When I hit rock bottom a few years ago, I had numerous self-destructive thoughts. When I tried to put them into action, a voice inside me stopped me from making decisions I would regret later. Instead, my inner voice led me to call a therapist helpline, and I registered for sessions. Recently, I read similar stories of people who were about to harm themselves but stopped in the nick of time because their inner voice prevented them from doing so.
Relieved that I did not take any regrettable steps, I asked myself some questions—where was my inner voice when I delved into self-pity and self-doubt? Where was it when I cried for hours? Why did it not show up when I was overwhelmed by every little thing in my life? I wondered if it was always there, and I did not pay heed to it.
The first time I realized my inner voice’s presence was when I was humiliated by my teacher in front of the class. She told me that I would amount to nothing based on my score in one test, and my inner voice had refuted her claim, ‘I’m definitely going to make something of my life in the future. This teacher is wrong.” However, as the harsh comments piled on from more people, my inner voice became more feeble until it disappeared completely one day.
After my therapy sessions and a lot of self-reflection, I could finally feel the presence of my inner voice again. This time I vowed to listen to it even if external factors began to bother me. I gave myself pep talks if I got anxious when things did not go as planned or made a mistake. ‘It’s okay,’ ‘I can do better next time,’ ‘I can learn from this,’ ‘I will not let their criticism get to me. Instead, I will try to look at it objectively’—these were my inner voices.

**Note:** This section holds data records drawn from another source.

(** * The GameDistribution plugin for AdLad (src/mod.js)

    A shallow embedding of [gameDistributionPlugin] and of the part of the
    JavaScript run time it depends on: promise cells that settle once, async
    functions cut at their [await]s, and an event loop whose tasks are the
    calls of the host (AdLad), the events of the GameDistribution SDK, the
    settlement of the SDK's promises and the firing of timers.  After every
    task the microtask queue is drained, which resumes each suspended async
    function whose awaited promise has settled.

    What the plugin does to the outside world (calls on the host context, on
    [window.gdsdk], [setTimeout], [import], and the settlement of the promises
    it handed to the host) is recorded as a list of [Effect]s. *)

From Stdlib Require Import ZArith Bool.
From stdpp Require Import base option list strings.

Local Open Scope string_scope.
Local Open Scope list_scope.

(** ** JavaScript values and promises *)

Module Js.

(** Primitive values.  Numbers only occur as payloads that are compared
    with a non-numeric string, so an integer stands for them. *)
Inductive Primitive : Type :=
| Undefined
| Null
| Boolean (b : bool)
| Number (n : Z)
| Str (s : string).

(** A value is a primitive or an object.  Of an object only its identity
    and the outcome of [ToPrimitive] matter here: [Some p] when the
    conversion yields [p], [None] when it throws. *)
Inductive Value : Type :=
| Prim (p : Primitive)
| Object (id : nat) (toPrimitive : option Primitive).

(** [new Error(message)]: converting it to a primitive gives
    ["Error: " + message]. *)
Definition newError (message : string) : Value :=
  Object 0 (Some (Str ("Error: " +:+ message))).

(** The [TypeError] raised by the run time (calling [undefined], or an
    object that cannot be converted to a primitive). *)
Definition typeError (message : string) : Value :=
  Object 0 (Some (Str ("TypeError: " +:+ message))).

(** Result of running a synchronous piece of code. *)
Inductive Completion (A : Type) : Type :=
| Normal (a : A)
| Throw (e : Value).
Arguments Normal {A} a.
Arguments Throw {A} e.

(** A promise cell. *)
Inductive Promise (A : Type) : Type :=
| Pending
| Fulfilled (a : A)
| Rejected (e : Value).
Arguments Pending {A}.
Arguments Fulfilled {A} a.
Arguments Rejected {A} e.

Definition pending {A} (p : Promise A) : bool :=
  match p with Pending => true | _ => false end.

Definition settled {A} (p : Promise A) : bool := negb (pending p).

(** Resolving or rejecting a promise: only a pending promise takes the new
    state, a settled one ignores the call. *)
Definition settle {A} (p new : Promise A) : Promise A :=
  match p with Pending => new | _ => p end.

(** [Promise.race([p, q])] as seen once the microtasks have run: the state
    of the first settled promise of the array. *)
Definition race {A} (p q : Promise A) : Promise A :=
  match p with Pending => q | _ => p end.

(** [haystack.includes(needle)] on strings. *)
Fixpoint includes (needle haystack : string) : bool :=
  String.prefix needle haystack
  || match haystack with
     | EmptyString => false
     | String _ rest => includes needle rest
     end.

End Js.

Import Js.

(** ** The host (AdLad) and the SDK as the plugin sees them *)

(** [ShowFullScreenAdResult] of AdLad.  [errorReason] is a string or [null]. *)
Module AdLad.
Record ShowFullScreenAdResult : Type := {
  didShowAd : bool;
  errorReason : option string;
}.

(** The initialize context handed to the plugin; a number stands for the
    identity of the object, whose [setNeedsPause] and [setNeedsMute] are
    recorded as effects. *)
Definition AdLadPluginInitializeContext : Type := nat.
End AdLad.

Abbreviation Result := AdLad.ShowFullScreenAdResult.
Abbreviation Ctx := AdLad.AdLadPluginInitializeContext.

(** [GdAdTypeEnum] of the type declarations. *)
Inductive GdAdType : Type := Display | Interstitial | Rewarded.

Definition GdAdType_value (t : GdAdType) : string :=
  match t with
  | Display => "display"
  | Interstitial => "interstitial"
  | Rewarded => "rewarded"
  end.

(** [GdEvent]: an object with a [name]. The handler compares the name with
    string literals, so any string may occur, not only the five declared. *)
Record GdEvent : Type := { name : string }.

(** What [window.gdsdk.showAd(...)] does when called: throw, return a value
    that is not a promise, or return a promise that the SDK settles later (or
    never). *)
Inductive SdkCall : Type :=
| SdkThrows (e : Value)
| SdkReturnsValue
| SdkReturnsPromise.

(** What the plugin does to the outside world. *)
Inductive Effect : Type :=
| CtxSetNeedsPause (ctx : Ctx) (b : bool)
| CtxSetNeedsMute (ctx : Ctx) (b : bool)
| GdsdkShowAd (type : GdAdType) (containerId : option string)
| GdsdkOpenConsole
| ImportScript (url : string)
| SetTimeout (request : nat) (ms : Z)
| InitializeSettled (p : Promise unit)
| AdSettled (request : nat) (p : Promise Result)
| Threw (e : Value).

(** ** The plugin *)

(** [window.GD_OPTIONS]: the game id and the [onEvent] closure, of which the
    captured [ctx] is kept. *)
Record GdOptions : Type := {
  gameId : string;
  onEvent_ctx : Ctx;
}.

(** Where the one call of [initialize] that passed the guard is suspended. *)
Inductive InitializeFrame : Type :=
| NotCalled
| AwaitingImport
| AwaitingReady
| InitializeReturned
| InitializeThrew.

Inductive Operation : Type := ShowFullScreenAd | ShowRewardedAd.

Definition adTypeOf (op : Operation) : GdAdType :=
  match op with
  | ShowFullScreenAd => Interstitial
  | ShowRewardedAd => Rewarded
  end.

I believe our inner voice is an automatic self-boost tool we all possess but don’t use it often enough. It’s always inside us, ready to negate all our other pessimistic thoughts, but we ignore it and don’t realize its value. My inner voice has been my best friend ever since I understood its worth. I could filter out toxic people, false friends and focus on my mental health. I still feel down in the dumps sometimes, but I know that I can get through it through the power of my inner voice.